After successfully learning the craft of instrument maker, he left Öller & Co in 1872 to embark on studies abroad on a travel scholarship he obtained through the recommendation of company founder Henric Öller. Ericsson spent a few years working at Siemens & Halske in Germany, returning to Öller & Co in 1875. That year, the company was at its peak, with 58 employees, 36 operative machines and production amounting to nearly SEK 100,000. Lars Magnus Ericsson's return, however, marked the beginning of the end for Öller & Co. He declined an offer of the position of operations manager for the company and resigned from Öller in 1876 to form his own company. Soon, Ericsson's former colleague at Öller & Co, Carl Johan Andersson, came on board, becoming part-owner of Lars Magnus Ericsson's new company, L. M. Ericsson & Co.
In 1877, Ericsson obtained his first contract with Televerket, the Swedish PTT, and began to compete with his former employer, particularly in the new telephone technology. When the telephone came to Sweden in 1877, Öller quickly incorporated the new product into his range, producing the first model in the same year. But after that, Ericsson took the lead.
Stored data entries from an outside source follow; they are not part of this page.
(* ===== verification/SharedState.v ===== *)
(** * Shared state ([framework/src/shared_state])

    Named memory regions, the directory of structures kept in one and the vector meant to
    live in one. The system calls are parameters acting on a world [W]; the memory of a
    directory is its header and its entries. *)

From Stdlib Require Import Ascii.
From S2P Require Import Prelude Utils.
Open Scope string_scope.
Open Scope list_scope.
Open Scope Z_scope.

(** The system calls: [shm_open] with its error number, [mmap] or nothing on failure *)
Class Shm (W : Type) : Type := {
  shm_open : string -> St W (Z * Z);
  shm_unlink : string -> St W Z;
  ftruncate : Z -> Z -> St W Z;
  mmap : Z -> Z -> St W (option Z);
  munmap : Z -> Z -> St W Z;
  close : Z -> St W Z
}.

Definition EEXIST : Z := 17.

Fixpoint has_zero (s : string) : bool :=
  match s with
  | EmptyString => false
  | String c s => bool_decide (c = ascii_of_nat 0) || has_zero s
  end.

Record SharedMemory : Type := mkShared { mem : Z; name : string; size : Z }.

Section regions.
Context {W : Type} {M : Shm W}.

(** [Drop for SharedMemory] *)
Definition SharedMemory_drop (s : SharedMemory) : St W unit :=
  let* _ := munmap (mem s) (size s) in
  let* shm_ret := shm_unlink (name s) in
  if shm_ret =? 0 then sret tt else spanic.

Definition open_shared (n : string) (sz : Z) : St W SharedMemory :=
  if negb (Z.land sz (unot 64 PAGE_SIZE) =? 0) then spanic
  else if has_zero n then spanic
  else
    let* '(fd, errno) := shm_open n in
    let* fd :=
      if fd =? -1 then
        if errno =? EEXIST then
          let* _ := shm_unlink n in
          let* '(fd, _) := shm_open n in sret fd
        else sret fd
      else sret fd in
    if negb (0 <=? fd) then spanic
    else
      let* ftret := ftruncate fd (as_signed 64 sz) in
      if negb (ftret =? 0) then spanic
      else
        let* address := mmap sz fd in
        match address with
        | None => spanic
        | Some address => let* _ := close fd in sret (mkShared address n sz)
        end.

End regions.

(** ** The directory ([directory.rs]) *)

Module Dir.

Definition MAX_LEN : Z := 256.
Definition DIRECTORY_PAGES : Z := 2.
Definition BYTE_SIZE : Z := DIRECTORY_PAGES * PAGE_SIZE.

Record DirectoryHeader : Type := mkHeader {
  entries : Z;
  current_version : Z;
  committed_version : Z;
  length_ : Z
}.

(** A packed struct of four words, and an array of bytes *)
Definition HEADER_SIZE : Z := 32.
Definition ENTRY_SIZE : Z := MAX_LEN.

(** The mapped memory: the header and the names of the entries behind it *)
Record Region : Type := mkRegion { header : DirectoryHeader; names : list (list Z) }.

Record Directory : Type := mkDirectory { shared_memory : SharedMemory; entry : Z; len : Z }.

Definition set_entries (n : Z) (h : DirectoryHeader) : DirectoryHeader :=
  mkHeader n (current_version h) (committed_version h) (length_ h).
Definition set_current (n : Z) (h : DirectoryHeader) : DirectoryHeader :=
  mkHeader (entries h) n (committed_version h) (length_ h).
Definition set_committed (n : Z) (h : DirectoryHeader) : DirectoryHeader :=
  mkHeader (entries h) (current_version h) n (length_ h).
Definition set_length (n : Z) (h : DirectoryHeader) : DirectoryHeader :=
  mkHeader (entries h) (current_version h) (committed_version h) n.
Definition on_header (f : DirectoryHeader -> DirectoryHeader) (r : Region) : Region := mkRegion (f (header r)) (names r).

Section operations.
Context {P : Profile} {W : Type} {M : Shm W}.

(** [mapped] is what the new mapping holds. *)
Definition new (n : string) (mapped : Region) : St W (Directory * Region) :=
  let* shared := open_shared n BYTE_SIZE in
  let r := on_header (set_current 1) mapped in
  let entries := (BYTE_SIZE - HEADER_SIZE) / ENTRY_SIZE in
  let r := on_header (set_length entries) r in
  let r := on_header (set_entries 0) r in
  let r := on_header (set_committed 1) r in
  sret (mkDirectory shared 0 entries, r).

Abbreviation Dir_ A := (St (Directory * Region) A).

(** [dst.copy_from_slice(src)] panics when the lengths differ. *)
Definition copy_name (dst src : list Z) : outcome (list Z) :=
  if Nat.eqb (length dst) (length src) then Ret src else Panic.

(** [name] is given by its bytes. *)
Definition register_new_entry (n : list Z) : Dir_ (option Z) :=
  let* d := sgets fst in
  let e := entry d in
  if (len d <=? e) || (MAX_LEN <=? zlen n) then sret None
  else
    let* r := sgets snd in
    let* old := slift (vindex (names r) e) in
    let* new := slift (copy_name old n) in
    let* _ := smodify (fun s => (s.1, on_header (set_entries e) (mkRegion (header r) (<[Z.to_nat e := new]> (names r))))) in
    let* e' := slift (uadd 64 e 1) in
    let* _ := smodify (fun s => (mkDirectory (shared_memory s.1) e' (len s.1), s.2)) in
    sret (Some e).

Definition begin_snapshot : Dir_ unit :=
  smodify (fun s => (s.1, on_header (fun h => set_current (wrapping_add 64 (current_version h) 1) h) s.2)).

Definition end_snapshot : Dir_ unit :=
  smodify (fun s => (s.1, on_header (fun h => set_committed (current_version h) h) s.2)).

End operations.

(** A directory over entries of the size its type says *)
Definition region_ok (d : Directory) (r : Region) : Prop :=
  0 <= entry d /\ len d = zlen (names r) /\ Forall (fun n => zlen n = MAX_LEN) (names r).

End Dir.

(** ** The shared vector ([shared_vec.rs]) *)

Module Vec.

Record SharedVec (T : Type) : Type := mkVec { vec : list T; shared : SharedMemory; modified : bool }.
#[global] Arguments mkVec {T}.
#[global] Arguments vec {T}.
#[global] Arguments shared {T}.
#[global] Arguments modified {T}.

Section operations.
Context {P : Profile} {W : Type} {M : Shm W} {T : Type}.

Definition new_with_capacity (n : string) (capacity : Z) : St W (SharedVec T) :=
  let* capacity_pages := slift (round_to_pages capacity) in
  let* s := open_shared n capacity_pages in
  sret (mkVec [] s false).

Definition borrow (v : SharedVec T) : list T := vec v.

(** [Hash]: the hasher [H] is fed the vector. *)
Definition hash {H} (feed : list T -> H -> H) (v : SharedVec T) (state : H) : H := feed (vec v) state.

Definition index (v : SharedVec T) (i : Z) : outcome T := vindex (vec v) i.
Definition index_range (v : SharedVec T) (a b : Z) : outcome (list T) := vslice (vec v) a b.
Definition index_to (v : SharedVec T) (b : Z) : outcome (list T) := vslice (vec v) 0 b.
Definition index_from (v : SharedVec T) (a : Z) : outcome (list T) := vslice (vec v) a (zlen (vec v)).

(** A store through [index_mut] *)
Definition index_mut (v : SharedVec T) (i : Z) (x : T) : outcome (SharedVec T) :=
  let! l := vset (vec v) i x in Ret (mkVec l (shared v) true).

End operations.

End Vec.

(** ** What can be opened *)

Lemma page_mask sz : uint 64 sz -> Z.land sz (unot 64 PAGE_SIZE) = 0 <-> sz = 0 \/ sz = PAGE_SIZE.
Proof.
  intros Hs. split; [|by intros [->| ->]]. intros Hz.
  assert (Hbit : forall i, 0 <= i -> i <> 12 -> Z.testbit sz i = false).
  { intros i Hi Hne. destruct (decide (64 <= i)) as [|Hi64]; [by apply (uint_testbit_high 64)|].
    pose proof (f_equal (fun z => Z.testbit z i) Hz) as Ht. simpl in Ht.
    unfold unot in Ht. rewrite Z.land_spec, Z.lxor_spec, testbit_ones_dec, Z.bits_0 in Ht by lia.
    change PAGE_SIZE with (2 ^ 12) in Ht. rewrite testbit_pow2_dec, (proj2 (Z.ltb_lt _ _)) in Ht by lia.
    rewrite (proj2 (Z.eqb_neq _ _)) in Ht by done. by rewrite andb_true_r in Ht. }
  destruct (Z.testbit sz 12) eqn:H12; [right; change PAGE_SIZE with (2 ^ 12)|left]; apply Z.bits_inj'; intros i Hi.
  - rewrite testbit_pow2_dec by lia. destruct (Z.eqb_spec i 12) as [->|]; [done|]. by apply Hbit.
  - rewrite Z.bits_0. destruct (decide (i = 12)) as [->|]; [done|]. by apply Hbit.
Qed.

Section limits.
Context {P : Profile} {W : Type} {M : Shm W}.

Lemma open_shared_size n sz w : uint 64 sz -> sz <> 0 -> sz <> PAGE_SIZE -> open_shared n sz w = Panic.
Proof.
  intros Hs H0 Hp. unfold open_shared. rewrite (proj2 (Z.eqb_neq _ _)); [done|]. rewrite page_mask by done. by intros [|].
Qed.

Lemma round_up_above cap : PAGE_SIZE < cap -> cap + PAGE_SIZE - 1 < 2 ^ 64 ->
  exists s, round_to_pages cap = Ret s /\ uint 64 s /\ PAGE_SIZE < s.
Proof.
  intros Hc Hb. destruct (round_to_pages_least cap) as (s & Hs & _ & Hr); [unfold PAGE_SIZE in *; lia|].
  exists s. split; [done|]. unfold uint, PAGE_SIZE in *. lia.
Qed.

(** A shared region can be one page or empty, and nothing else: the check of the size
    masks with the complement of the page size, which leaves bit twelve free instead of the
    low twelve. Hence the directory, which takes two pages, can never be created, and a
    shared vector only with a capacity of at most one page; both panic otherwise. A vector
    that was created has no elements, so every access to one of its positions panics. *)
Lemma shared_regions_one_page :
  (forall n sz w s w', uint 64 sz -> open_shared n sz w = Ret (s, w') -> sz = 0 \/ sz = PAGE_SIZE) /\
  (forall n mapped w, Dir.new n mapped w = Panic) /\
  (forall T n cap w, PAGE_SIZE < cap -> cap + PAGE_SIZE - 1 < 2 ^ 64 -> Vec.new_with_capacity (T := T) n cap w = Panic) /\
  (forall T n cap w (v : Vec.SharedVec T) w' i, Vec.new_with_capacity n cap w = Ret (v, w') -> Vec.index v i = Panic).
Proof.
  split_and!.
  - intros n sz w s w' Hs Hr. destruct (decide (sz = 0)); [by left|]. destruct (decide (sz = PAGE_SIZE)); [by right|].
    by rewrite open_shared_size in Hr.
  - intros n mapped w. unfold Dir.new, sbind. by rewrite open_shared_size by done.
  - intros T n cap w Hc Hb. destruct (round_up_above cap Hc Hb) as (s & Hs & Hu & Hlt).
    unfold Vec.new_with_capacity. erewrite sbind_Ret by (by apply slift_Ret). unfold sbind.
    rewrite open_shared_size; [done|done| |]; unfold PAGE_SIZE in *; lia.
  - intros T n cap w v w' i (c & w1 & _ & (s & w2 & _ & [= <- _])%sbind_Ret_inv)%sbind_Ret_inv.
    unfold Vec.index, vindex. by destruct (0 <=? i).
Qed.

(** The directory registers nothing. Over entries of the size their type says, a name of
    at least 256 bytes is refused, and any shorter name panics, because it is copied with
    [copy_from_slice] over the whole 256-byte array. *)
Lemma directory_registers_nothing (d : Dir.Directory) (r : Dir.Region) n :
  Dir.region_ok d r ->
  Dir.register_new_entry n (d, r) =
  if (Dir.len d <=? Dir.entry d) || (Dir.MAX_LEN <=? zlen n) then Ret (None, (d, r)) else Panic.
Proof.
  intros (He & Hl & Hn). unfold Dir.register_new_entry. erewrite sbind_Ret by done. cbn [fst].
  destruct (Z.leb_spec (Dir.len d) (Dir.entry d)); [done|]. destruct (Z.leb_spec Dir.MAX_LEN (zlen n)); [done|]. cbn [orb].
  erewrite sbind_Ret by done. cbn [snd].
  destruct (vindex_lt (Dir.names r) (Dir.entry d)) as [old Hold]; [lia|].
  erewrite sbind_Ret by (by apply slift_Ret). apply vindex_Ret in Hold as [_ Hold].
  pose proof (Forall_lookup_1 _ _ _ _ Hn Hold) as Hlen. simpl in Hlen. unfold Dir.copy_name.
  rewrite (proj2 (Nat.eqb_neq _ _)) by lia. done.
Qed.

End limits.

(** ** A directory with room for two entries *)

Lemma directory_registers_nothing_witness :
  Dir.register_new_entry (P := release) (replicate 255 97)
    (Dir.mkDirectory (mkShared 0 "d" 4096) 0 2, Dir.mkRegion (Dir.mkHeader 0 1 1 2) (replicate 2 (replicate 256 0))) = Panic.
Proof.
  apply (directory_registers_nothing (P := release) (Dir.mkDirectory (mkShared 0 "d" 4096) 0 2)
    (Dir.mkRegion (Dir.mkHeader 0 1 1 2) (replicate 2 (replicate 256 0))) (replicate 255 97)).
  split; [done|]. split; [reflexivity|]. repeat constructor.
Defined.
Due to the competition from Ericsson and from American manufacturers, Öller never achieved any telephone sales to speak of. Nor was he among the front-runners in other telecommunications technology. When in 1883, Lars Magnus Ericsson and H. T. Cedergren constructed a telephone switch for up to 10 numbers, Öller & Co followed suit later in the same year, with a similar model for the Stockholm Bell Company. When Ericsson and Cedergren obtained a new patent for a switch for two phone lines in 1885, it was also not long, before Öller produced a similar device.
However, in 1886, the competition from his former proteges became too much for Öller, and he decided to phase out most of his production. Not only had Ericsson succeeded in making cheaper and better devices than Öller & Co, but he had also won over Öller's most highly-skilled employees by offering them higher salaries. Öller subsequently continued mainly with repair operations. He died in 1889 from a severe case of pneumonia, whereupon Öller & Co was shut down after 33 years of operation.